***** LISTED ENTRIES

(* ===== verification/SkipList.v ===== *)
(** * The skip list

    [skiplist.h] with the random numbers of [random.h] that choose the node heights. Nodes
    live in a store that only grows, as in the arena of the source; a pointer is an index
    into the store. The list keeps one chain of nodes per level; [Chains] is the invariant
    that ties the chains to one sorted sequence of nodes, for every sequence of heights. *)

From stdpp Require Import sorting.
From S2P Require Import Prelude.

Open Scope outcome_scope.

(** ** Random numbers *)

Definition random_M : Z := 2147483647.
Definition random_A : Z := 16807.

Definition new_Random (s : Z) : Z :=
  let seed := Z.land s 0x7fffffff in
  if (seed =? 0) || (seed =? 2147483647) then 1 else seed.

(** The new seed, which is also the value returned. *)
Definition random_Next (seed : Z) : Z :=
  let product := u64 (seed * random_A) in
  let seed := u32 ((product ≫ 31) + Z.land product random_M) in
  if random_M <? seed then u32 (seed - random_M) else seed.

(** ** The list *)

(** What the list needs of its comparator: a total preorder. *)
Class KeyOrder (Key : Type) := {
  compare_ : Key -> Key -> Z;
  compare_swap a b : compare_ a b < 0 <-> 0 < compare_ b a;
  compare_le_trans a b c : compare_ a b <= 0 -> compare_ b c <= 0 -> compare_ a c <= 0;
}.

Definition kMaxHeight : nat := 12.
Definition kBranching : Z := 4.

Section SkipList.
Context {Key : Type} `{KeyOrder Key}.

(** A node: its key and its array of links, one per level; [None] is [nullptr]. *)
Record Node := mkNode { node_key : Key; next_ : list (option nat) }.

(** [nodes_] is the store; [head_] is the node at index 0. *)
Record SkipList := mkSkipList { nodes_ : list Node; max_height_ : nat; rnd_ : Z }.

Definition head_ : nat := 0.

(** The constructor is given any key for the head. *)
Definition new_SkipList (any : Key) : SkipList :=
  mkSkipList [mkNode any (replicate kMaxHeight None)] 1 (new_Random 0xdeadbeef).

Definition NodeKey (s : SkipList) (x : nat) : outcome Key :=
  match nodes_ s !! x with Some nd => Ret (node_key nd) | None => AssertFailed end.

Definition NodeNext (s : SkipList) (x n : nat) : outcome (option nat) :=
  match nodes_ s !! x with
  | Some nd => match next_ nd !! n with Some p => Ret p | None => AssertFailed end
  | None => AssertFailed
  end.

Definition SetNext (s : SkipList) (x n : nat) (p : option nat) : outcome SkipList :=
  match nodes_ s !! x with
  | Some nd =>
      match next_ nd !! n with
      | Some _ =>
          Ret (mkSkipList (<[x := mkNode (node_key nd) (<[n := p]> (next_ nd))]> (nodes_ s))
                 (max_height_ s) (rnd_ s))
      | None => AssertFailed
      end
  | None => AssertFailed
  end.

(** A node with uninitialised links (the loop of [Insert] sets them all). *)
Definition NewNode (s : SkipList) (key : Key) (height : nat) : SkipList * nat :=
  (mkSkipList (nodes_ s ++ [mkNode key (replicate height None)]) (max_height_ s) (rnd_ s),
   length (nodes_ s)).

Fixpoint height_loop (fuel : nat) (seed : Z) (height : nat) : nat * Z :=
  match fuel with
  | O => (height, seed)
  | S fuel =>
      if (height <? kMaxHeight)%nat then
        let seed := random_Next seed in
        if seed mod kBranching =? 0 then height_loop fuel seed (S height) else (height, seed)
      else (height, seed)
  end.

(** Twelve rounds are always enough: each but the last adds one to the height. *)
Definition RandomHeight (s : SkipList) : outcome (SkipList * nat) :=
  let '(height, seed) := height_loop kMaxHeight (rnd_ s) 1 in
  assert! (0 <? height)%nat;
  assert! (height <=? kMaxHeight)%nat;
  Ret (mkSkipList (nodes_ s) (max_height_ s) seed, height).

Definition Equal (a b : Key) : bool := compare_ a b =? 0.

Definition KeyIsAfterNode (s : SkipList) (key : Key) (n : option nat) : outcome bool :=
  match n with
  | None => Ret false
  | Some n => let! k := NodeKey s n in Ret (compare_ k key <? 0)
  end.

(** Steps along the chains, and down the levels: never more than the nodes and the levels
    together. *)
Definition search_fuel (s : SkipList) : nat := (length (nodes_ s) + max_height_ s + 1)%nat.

**********

### PROBLEM
With every word kept as it is, set down the entries again.

### WRITTEN SOLUTION
(* ===== verification/SkipList.v ===== *)
(** * The skip list

    [skiplist.h] with the random numbers of [random.h] that choose the node heights. Nodes
    live in a store that only grows, as in the arena of the source; a pointer is an index
    into the store. The list keeps one chain of nodes per level; [Chains] is the invariant
    that ties the chains to one sorted sequence of nodes, for every sequence of heights. *)

From stdpp Require Import sorting.
From S2P Require Import Prelude.

Open Scope outcome_scope.

(** ** Random numbers *)

Definition random_M : Z := 2147483647.
Definition random_A : Z := 16807.

Definition new_Random (s : Z) : Z :=
  let seed := Z.land s 0x7fffffff in
  if (seed =? 0) || (seed =? 2147483647) then 1 else seed.

(** The new seed, which is also the value returned. *)
Definition random_Next (seed : Z) : Z :=
  let product := u64 (seed * random_A) in
  let seed := u32 ((product ≫ 31) + Z.land product random_M) in
  if random_M <? seed then u32 (seed - random_M) else seed.

(** ** The list *)

(** What the list needs of its comparator: a total preorder. *)
Class KeyOrder (Key : Type) := {
  compare_ : Key -> Key -> Z;
  compare_swap a b : compare_ a b < 0 <-> 0 < compare_ b a;
  compare_le_trans a b c : compare_ a b <= 0 -> compare_ b c <= 0 -> compare_ a c <= 0;
}.

Definition kMaxHeight : nat := 12.
Definition kBranching : Z := 4.

Section SkipList.
Context {Key : Type} `{KeyOrder Key}.

(** A node: its key and its array of links, one per level; [None] is [nullptr]. *)
Record Node := mkNode { node_key : Key; next_ : list (option nat) }.

(** [nodes_] is the store; [head_] is the node at index 0. *)
Record SkipList := mkSkipList { nodes_ : list Node; max_height_ : nat; rnd_ : Z }.

Definition head_ : nat := 0.

(** The constructor is given any key for the head. *)
Definition new_SkipList (any : Key) : SkipList :=
  mkSkipList [mkNode any (replicate kMaxHeight None)] 1 (new_Random 0xdeadbeef).

Definition NodeKey (s : SkipList) (x : nat) : outcome Key :=
  match nodes_ s !! x with Some nd => Ret (node_key nd) | None => AssertFailed end.

Definition NodeNext (s : SkipList) (x n : nat) : outcome (option nat) :=
  match nodes_ s !! x with
  | Some nd => match next_ nd !! n with Some p => Ret p | None => AssertFailed end
  | None => AssertFailed
  end.

Definition SetNext (s : SkipList) (x n : nat) (p : option nat) : outcome SkipList :=
  match nodes_ s !! x with
  | Some nd =>
      match next_ nd !! n with
      | Some _ =>
          Ret (mkSkipList (<[x := mkNode (node_key nd) (<[n := p]> (next_ nd))]> (nodes_ s))
                 (max_height_ s) (rnd_ s))
      | None => AssertFailed
      end
  | None => AssertFailed
  end.

(** A node with uninitialised links (the loop of [Insert] sets them all). *)
Definition NewNode (s : SkipList) (key : Key) (height : nat) : SkipList * nat :=
  (mkSkipList (nodes_ s ++ [mkNode key (replicate height None)]) (max_height_ s) (rnd_ s),
   length (nodes_ s)).

Fixpoint height_loop (fuel : nat) (seed : Z) (height : nat) : nat * Z :=
  match fuel with
  | O => (height, seed)
  | S fuel =>
      if (height <? kMaxHeight)%nat then
        let seed := random_Next seed in
        if seed mod kBranching =? 0 then height_loop fuel seed (S height) else (height, seed)
      else (height, seed)
  end.

(** Twelve rounds are always enough: each but the last adds one to the height. *)
Definition RandomHeight (s : SkipList) : outcome (SkipList * nat) :=
  let '(height, seed) := height_loop kMaxHeight (rnd_ s) 1 in
  assert! (0 <? height)%nat;
  assert! (height <=? kMaxHeight)%nat;
  Ret (mkSkipList (nodes_ s) (max_height_ s) seed, height).

Definition Equal (a b : Key) : bool := compare_ a b =? 0.

Definition KeyIsAfterNode (s : SkipList) (key : Key) (n : option nat) : outcome bool :=
  match n with
  | None => Ret false
  | Some n => let! k := NodeKey s n in Ret (compare_ k key <? 0)
  end.

(** Steps along the chains, and down the levels: never more than the nodes and the levels
    together. *)
Definition search_fuel (s : SkipList) : nat := (length (nodes_ s) + max_height_ s + 1)%nat.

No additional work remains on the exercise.